* **Work task**
How many lines of the entries below include the word "symmetry"? Answer with the number alone.

* **Task data**
+ + + + +
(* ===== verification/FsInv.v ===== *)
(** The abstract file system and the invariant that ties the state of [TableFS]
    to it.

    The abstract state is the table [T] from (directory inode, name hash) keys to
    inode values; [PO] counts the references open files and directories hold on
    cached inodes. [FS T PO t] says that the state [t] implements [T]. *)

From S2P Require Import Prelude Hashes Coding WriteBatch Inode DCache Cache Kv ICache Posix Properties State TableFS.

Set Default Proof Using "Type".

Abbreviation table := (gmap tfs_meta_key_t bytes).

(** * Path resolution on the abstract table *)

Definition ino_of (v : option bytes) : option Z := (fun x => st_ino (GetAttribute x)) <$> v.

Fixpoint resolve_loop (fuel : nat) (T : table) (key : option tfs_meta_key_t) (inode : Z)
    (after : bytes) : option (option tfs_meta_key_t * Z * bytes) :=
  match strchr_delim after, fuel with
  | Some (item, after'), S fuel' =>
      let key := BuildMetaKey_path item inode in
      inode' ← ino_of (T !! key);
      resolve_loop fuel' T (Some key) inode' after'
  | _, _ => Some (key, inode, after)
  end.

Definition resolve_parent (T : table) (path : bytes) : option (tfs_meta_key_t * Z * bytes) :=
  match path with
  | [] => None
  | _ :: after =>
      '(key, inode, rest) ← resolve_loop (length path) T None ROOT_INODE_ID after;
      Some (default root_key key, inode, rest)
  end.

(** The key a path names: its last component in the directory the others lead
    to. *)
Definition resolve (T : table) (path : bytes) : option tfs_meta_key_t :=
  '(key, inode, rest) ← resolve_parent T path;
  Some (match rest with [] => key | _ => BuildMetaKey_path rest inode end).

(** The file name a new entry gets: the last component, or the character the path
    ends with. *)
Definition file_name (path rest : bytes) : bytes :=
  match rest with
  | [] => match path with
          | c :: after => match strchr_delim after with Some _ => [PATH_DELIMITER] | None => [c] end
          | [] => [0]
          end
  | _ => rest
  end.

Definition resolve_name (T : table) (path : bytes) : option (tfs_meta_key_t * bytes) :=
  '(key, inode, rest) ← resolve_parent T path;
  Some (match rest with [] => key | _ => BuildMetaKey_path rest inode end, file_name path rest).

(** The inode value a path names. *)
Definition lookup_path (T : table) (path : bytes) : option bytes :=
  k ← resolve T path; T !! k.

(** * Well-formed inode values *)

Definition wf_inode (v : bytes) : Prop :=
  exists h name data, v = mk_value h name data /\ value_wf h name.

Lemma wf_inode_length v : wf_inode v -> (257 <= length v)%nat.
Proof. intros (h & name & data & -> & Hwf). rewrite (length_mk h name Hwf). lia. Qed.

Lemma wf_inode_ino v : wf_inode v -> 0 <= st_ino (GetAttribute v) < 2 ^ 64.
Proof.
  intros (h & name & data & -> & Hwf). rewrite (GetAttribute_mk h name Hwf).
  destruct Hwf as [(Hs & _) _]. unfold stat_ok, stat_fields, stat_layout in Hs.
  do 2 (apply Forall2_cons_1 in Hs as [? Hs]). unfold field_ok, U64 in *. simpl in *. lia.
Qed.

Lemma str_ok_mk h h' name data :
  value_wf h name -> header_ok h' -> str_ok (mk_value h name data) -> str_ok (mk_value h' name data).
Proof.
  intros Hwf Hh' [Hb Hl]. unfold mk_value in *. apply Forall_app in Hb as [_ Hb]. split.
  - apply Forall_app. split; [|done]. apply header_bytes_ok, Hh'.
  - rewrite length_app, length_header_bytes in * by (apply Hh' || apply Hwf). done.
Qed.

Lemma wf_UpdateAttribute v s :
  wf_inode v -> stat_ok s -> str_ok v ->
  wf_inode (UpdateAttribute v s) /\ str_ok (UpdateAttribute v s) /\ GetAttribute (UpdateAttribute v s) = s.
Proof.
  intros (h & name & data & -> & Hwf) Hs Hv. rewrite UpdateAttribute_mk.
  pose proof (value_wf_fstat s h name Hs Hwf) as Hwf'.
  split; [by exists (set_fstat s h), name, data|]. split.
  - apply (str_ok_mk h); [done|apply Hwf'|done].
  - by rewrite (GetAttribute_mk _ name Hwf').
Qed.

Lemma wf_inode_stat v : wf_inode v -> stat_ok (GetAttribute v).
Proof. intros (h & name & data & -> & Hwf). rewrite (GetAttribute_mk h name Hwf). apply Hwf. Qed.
+ + + + +
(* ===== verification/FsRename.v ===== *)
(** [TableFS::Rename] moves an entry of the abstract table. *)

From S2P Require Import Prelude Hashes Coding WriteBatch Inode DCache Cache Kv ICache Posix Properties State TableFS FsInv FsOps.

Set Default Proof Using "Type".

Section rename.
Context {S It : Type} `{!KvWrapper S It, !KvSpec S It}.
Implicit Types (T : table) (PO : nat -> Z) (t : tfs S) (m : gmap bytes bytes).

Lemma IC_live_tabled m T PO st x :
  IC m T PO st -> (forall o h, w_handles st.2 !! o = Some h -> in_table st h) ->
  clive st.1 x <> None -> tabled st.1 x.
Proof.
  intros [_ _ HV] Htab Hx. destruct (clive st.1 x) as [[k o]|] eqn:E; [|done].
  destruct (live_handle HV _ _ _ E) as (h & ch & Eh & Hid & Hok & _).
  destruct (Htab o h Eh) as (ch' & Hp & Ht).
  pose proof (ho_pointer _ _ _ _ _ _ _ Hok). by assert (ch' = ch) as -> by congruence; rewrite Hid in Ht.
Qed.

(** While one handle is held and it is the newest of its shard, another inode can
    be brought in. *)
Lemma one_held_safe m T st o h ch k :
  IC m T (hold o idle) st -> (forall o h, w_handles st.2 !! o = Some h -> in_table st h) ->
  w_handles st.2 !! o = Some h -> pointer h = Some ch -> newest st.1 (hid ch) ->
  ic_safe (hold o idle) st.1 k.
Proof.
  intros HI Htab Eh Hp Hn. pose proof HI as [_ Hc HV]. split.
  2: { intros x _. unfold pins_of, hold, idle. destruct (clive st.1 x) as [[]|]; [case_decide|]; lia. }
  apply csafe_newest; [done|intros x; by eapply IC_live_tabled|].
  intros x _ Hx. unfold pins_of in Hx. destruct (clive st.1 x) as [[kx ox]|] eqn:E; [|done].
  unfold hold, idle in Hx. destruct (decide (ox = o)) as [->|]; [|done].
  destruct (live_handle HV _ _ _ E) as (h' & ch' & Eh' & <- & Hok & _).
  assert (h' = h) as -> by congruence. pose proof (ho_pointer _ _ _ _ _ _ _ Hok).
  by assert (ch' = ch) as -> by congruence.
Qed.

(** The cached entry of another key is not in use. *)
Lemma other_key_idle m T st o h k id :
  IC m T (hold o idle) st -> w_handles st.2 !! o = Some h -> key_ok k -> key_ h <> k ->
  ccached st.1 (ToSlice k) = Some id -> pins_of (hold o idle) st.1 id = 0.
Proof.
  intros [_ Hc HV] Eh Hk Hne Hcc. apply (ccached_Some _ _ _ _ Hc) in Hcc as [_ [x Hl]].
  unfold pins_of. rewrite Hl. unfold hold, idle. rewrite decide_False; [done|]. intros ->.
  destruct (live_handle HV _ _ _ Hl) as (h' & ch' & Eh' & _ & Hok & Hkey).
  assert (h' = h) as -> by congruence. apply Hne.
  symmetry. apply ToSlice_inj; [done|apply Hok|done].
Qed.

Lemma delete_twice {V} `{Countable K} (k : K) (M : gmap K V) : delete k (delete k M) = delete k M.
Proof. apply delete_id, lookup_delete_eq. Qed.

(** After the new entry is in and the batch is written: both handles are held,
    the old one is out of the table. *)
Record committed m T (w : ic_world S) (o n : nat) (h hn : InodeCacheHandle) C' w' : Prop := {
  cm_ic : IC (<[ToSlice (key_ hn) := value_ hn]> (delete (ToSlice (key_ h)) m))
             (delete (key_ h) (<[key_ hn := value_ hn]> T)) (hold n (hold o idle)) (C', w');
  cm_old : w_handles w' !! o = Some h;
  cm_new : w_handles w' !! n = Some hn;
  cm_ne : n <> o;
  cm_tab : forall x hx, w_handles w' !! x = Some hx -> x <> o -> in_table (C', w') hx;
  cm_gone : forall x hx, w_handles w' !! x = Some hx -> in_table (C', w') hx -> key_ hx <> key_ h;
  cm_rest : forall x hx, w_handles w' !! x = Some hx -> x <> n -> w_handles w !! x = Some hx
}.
+ + + + +
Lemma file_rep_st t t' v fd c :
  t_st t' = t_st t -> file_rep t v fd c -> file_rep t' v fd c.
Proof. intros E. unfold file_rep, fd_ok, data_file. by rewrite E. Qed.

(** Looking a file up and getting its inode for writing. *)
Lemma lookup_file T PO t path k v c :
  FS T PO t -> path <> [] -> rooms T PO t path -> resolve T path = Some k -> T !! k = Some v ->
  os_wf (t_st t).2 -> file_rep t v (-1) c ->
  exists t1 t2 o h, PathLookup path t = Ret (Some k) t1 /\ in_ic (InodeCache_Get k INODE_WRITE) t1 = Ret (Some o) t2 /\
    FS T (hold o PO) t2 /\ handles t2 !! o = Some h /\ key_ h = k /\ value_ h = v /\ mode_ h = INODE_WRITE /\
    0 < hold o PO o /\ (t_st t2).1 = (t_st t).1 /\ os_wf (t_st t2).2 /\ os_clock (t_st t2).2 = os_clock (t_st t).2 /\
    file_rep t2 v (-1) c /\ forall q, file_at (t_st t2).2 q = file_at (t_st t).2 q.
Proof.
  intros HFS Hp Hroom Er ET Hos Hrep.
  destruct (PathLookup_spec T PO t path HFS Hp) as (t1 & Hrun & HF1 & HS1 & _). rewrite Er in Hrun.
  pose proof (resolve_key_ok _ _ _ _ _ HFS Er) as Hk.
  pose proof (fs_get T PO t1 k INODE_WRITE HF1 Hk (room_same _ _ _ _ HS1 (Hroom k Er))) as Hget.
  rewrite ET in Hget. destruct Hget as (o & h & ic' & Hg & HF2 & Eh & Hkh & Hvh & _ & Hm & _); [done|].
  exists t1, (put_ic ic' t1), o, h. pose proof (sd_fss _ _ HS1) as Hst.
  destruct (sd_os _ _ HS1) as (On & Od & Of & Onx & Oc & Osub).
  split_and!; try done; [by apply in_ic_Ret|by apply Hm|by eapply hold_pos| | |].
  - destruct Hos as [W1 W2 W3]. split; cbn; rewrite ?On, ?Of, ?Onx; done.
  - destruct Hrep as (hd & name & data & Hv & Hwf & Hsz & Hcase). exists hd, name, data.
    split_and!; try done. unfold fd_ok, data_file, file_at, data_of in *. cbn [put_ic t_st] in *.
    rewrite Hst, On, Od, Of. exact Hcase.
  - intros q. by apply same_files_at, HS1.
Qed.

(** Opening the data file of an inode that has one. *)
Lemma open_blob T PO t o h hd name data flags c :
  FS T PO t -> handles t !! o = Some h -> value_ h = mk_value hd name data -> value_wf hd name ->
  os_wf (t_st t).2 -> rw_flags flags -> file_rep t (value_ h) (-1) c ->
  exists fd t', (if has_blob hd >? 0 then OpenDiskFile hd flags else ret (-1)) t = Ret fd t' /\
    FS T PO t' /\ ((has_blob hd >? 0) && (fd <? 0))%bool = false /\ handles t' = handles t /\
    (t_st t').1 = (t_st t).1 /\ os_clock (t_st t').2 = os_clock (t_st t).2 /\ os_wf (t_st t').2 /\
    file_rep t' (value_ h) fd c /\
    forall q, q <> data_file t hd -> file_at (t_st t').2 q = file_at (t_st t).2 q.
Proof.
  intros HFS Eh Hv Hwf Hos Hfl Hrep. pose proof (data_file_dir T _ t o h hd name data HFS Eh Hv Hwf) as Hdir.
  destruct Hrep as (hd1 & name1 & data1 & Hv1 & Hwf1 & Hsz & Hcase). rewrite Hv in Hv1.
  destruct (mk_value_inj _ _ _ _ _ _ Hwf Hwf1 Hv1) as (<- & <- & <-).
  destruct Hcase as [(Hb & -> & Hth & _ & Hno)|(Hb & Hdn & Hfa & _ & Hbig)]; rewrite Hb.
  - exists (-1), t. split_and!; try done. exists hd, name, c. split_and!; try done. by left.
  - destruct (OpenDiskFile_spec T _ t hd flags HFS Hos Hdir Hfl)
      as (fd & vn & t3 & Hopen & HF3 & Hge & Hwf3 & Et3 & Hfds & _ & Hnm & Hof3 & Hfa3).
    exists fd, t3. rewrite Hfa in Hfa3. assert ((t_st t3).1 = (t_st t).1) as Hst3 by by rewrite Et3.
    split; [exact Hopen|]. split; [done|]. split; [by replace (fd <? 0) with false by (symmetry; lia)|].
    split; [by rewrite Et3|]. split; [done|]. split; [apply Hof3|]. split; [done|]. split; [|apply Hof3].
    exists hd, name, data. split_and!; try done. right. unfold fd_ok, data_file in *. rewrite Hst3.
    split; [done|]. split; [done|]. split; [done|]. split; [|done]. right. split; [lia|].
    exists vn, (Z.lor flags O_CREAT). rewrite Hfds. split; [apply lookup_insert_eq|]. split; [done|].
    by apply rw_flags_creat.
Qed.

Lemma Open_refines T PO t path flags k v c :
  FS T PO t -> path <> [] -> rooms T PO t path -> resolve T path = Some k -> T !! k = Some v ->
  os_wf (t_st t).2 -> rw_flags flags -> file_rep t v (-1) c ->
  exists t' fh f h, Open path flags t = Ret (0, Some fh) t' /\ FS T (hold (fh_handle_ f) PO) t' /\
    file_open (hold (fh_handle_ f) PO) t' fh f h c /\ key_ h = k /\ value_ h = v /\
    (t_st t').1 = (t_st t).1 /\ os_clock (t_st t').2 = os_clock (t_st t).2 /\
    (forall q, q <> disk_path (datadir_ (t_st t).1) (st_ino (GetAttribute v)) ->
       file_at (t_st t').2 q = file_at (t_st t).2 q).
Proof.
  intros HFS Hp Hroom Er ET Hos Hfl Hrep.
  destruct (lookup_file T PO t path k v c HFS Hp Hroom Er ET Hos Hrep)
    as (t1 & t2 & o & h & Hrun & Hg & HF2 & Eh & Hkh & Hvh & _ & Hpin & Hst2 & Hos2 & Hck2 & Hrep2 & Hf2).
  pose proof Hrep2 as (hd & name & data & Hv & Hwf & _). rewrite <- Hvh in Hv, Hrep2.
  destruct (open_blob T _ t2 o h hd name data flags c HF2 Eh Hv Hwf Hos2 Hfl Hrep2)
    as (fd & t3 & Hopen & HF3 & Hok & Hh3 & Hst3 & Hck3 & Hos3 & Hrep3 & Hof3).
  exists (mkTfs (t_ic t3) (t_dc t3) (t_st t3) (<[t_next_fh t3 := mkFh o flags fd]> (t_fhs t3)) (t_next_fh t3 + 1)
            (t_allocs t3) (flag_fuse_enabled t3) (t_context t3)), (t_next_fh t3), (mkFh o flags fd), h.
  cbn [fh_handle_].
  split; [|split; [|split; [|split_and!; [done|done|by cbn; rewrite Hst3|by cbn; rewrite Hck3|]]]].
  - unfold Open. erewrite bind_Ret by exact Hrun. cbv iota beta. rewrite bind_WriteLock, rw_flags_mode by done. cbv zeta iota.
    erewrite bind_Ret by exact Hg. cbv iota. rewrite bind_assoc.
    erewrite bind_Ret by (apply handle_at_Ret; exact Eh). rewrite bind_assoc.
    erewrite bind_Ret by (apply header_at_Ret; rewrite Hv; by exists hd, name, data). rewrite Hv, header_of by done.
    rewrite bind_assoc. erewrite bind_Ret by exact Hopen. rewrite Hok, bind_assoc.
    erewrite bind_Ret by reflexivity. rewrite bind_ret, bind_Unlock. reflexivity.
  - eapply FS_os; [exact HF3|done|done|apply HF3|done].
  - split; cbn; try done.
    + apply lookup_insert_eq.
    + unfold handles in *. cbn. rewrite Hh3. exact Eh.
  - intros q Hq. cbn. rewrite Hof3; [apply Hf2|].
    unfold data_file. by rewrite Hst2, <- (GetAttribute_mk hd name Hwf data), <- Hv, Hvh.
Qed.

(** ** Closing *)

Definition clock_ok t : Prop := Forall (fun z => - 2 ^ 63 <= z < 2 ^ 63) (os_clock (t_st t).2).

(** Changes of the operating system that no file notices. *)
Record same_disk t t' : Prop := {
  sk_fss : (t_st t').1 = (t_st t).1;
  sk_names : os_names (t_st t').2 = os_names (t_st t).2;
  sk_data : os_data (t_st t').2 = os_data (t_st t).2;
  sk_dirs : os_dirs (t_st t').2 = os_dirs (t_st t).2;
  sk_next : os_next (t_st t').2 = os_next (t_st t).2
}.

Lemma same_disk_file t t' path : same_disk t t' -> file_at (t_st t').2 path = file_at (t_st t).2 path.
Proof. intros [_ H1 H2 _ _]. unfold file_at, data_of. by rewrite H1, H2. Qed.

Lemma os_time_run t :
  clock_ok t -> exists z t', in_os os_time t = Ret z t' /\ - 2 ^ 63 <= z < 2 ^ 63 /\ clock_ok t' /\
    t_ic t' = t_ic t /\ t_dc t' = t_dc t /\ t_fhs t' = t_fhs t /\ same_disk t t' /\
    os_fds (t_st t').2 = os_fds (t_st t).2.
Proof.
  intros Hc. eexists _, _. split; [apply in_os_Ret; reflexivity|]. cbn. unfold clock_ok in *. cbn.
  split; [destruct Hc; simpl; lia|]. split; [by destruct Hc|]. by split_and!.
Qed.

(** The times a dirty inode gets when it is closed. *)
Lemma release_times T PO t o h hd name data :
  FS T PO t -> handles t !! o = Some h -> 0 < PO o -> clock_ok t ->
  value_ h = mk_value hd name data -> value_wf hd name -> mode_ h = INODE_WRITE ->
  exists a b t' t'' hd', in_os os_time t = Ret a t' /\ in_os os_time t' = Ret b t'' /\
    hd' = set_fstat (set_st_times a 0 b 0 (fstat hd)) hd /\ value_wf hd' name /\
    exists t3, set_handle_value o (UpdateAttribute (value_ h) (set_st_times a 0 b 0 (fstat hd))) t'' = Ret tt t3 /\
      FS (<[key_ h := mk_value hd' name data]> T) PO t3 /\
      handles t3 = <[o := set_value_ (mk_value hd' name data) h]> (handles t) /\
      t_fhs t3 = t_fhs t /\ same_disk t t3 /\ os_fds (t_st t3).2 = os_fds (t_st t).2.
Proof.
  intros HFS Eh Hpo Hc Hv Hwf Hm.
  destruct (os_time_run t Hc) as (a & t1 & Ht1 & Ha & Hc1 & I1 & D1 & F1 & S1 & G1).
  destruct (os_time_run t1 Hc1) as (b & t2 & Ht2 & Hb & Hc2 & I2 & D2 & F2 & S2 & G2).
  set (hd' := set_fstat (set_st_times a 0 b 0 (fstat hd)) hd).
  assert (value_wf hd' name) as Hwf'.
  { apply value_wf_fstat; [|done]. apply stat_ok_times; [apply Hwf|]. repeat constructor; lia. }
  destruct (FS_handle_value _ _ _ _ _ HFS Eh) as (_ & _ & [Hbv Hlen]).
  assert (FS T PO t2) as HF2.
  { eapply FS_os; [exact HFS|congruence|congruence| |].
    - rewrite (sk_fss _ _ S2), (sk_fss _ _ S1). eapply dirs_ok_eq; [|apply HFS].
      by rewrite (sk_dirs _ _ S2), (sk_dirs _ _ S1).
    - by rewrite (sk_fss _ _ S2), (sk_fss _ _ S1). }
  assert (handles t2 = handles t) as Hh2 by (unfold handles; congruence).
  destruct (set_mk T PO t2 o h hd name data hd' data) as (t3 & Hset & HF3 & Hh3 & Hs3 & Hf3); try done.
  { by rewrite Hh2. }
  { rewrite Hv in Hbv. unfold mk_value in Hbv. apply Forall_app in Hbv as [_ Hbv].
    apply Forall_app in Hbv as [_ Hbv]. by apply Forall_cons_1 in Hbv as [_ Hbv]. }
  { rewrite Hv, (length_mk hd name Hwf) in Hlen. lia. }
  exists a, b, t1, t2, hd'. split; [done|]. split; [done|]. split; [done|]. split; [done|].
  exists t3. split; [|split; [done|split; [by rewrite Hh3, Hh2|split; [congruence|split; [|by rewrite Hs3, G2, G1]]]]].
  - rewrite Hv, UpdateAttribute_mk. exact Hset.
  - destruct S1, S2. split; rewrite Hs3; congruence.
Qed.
+ + + + +
* **Task answer**
2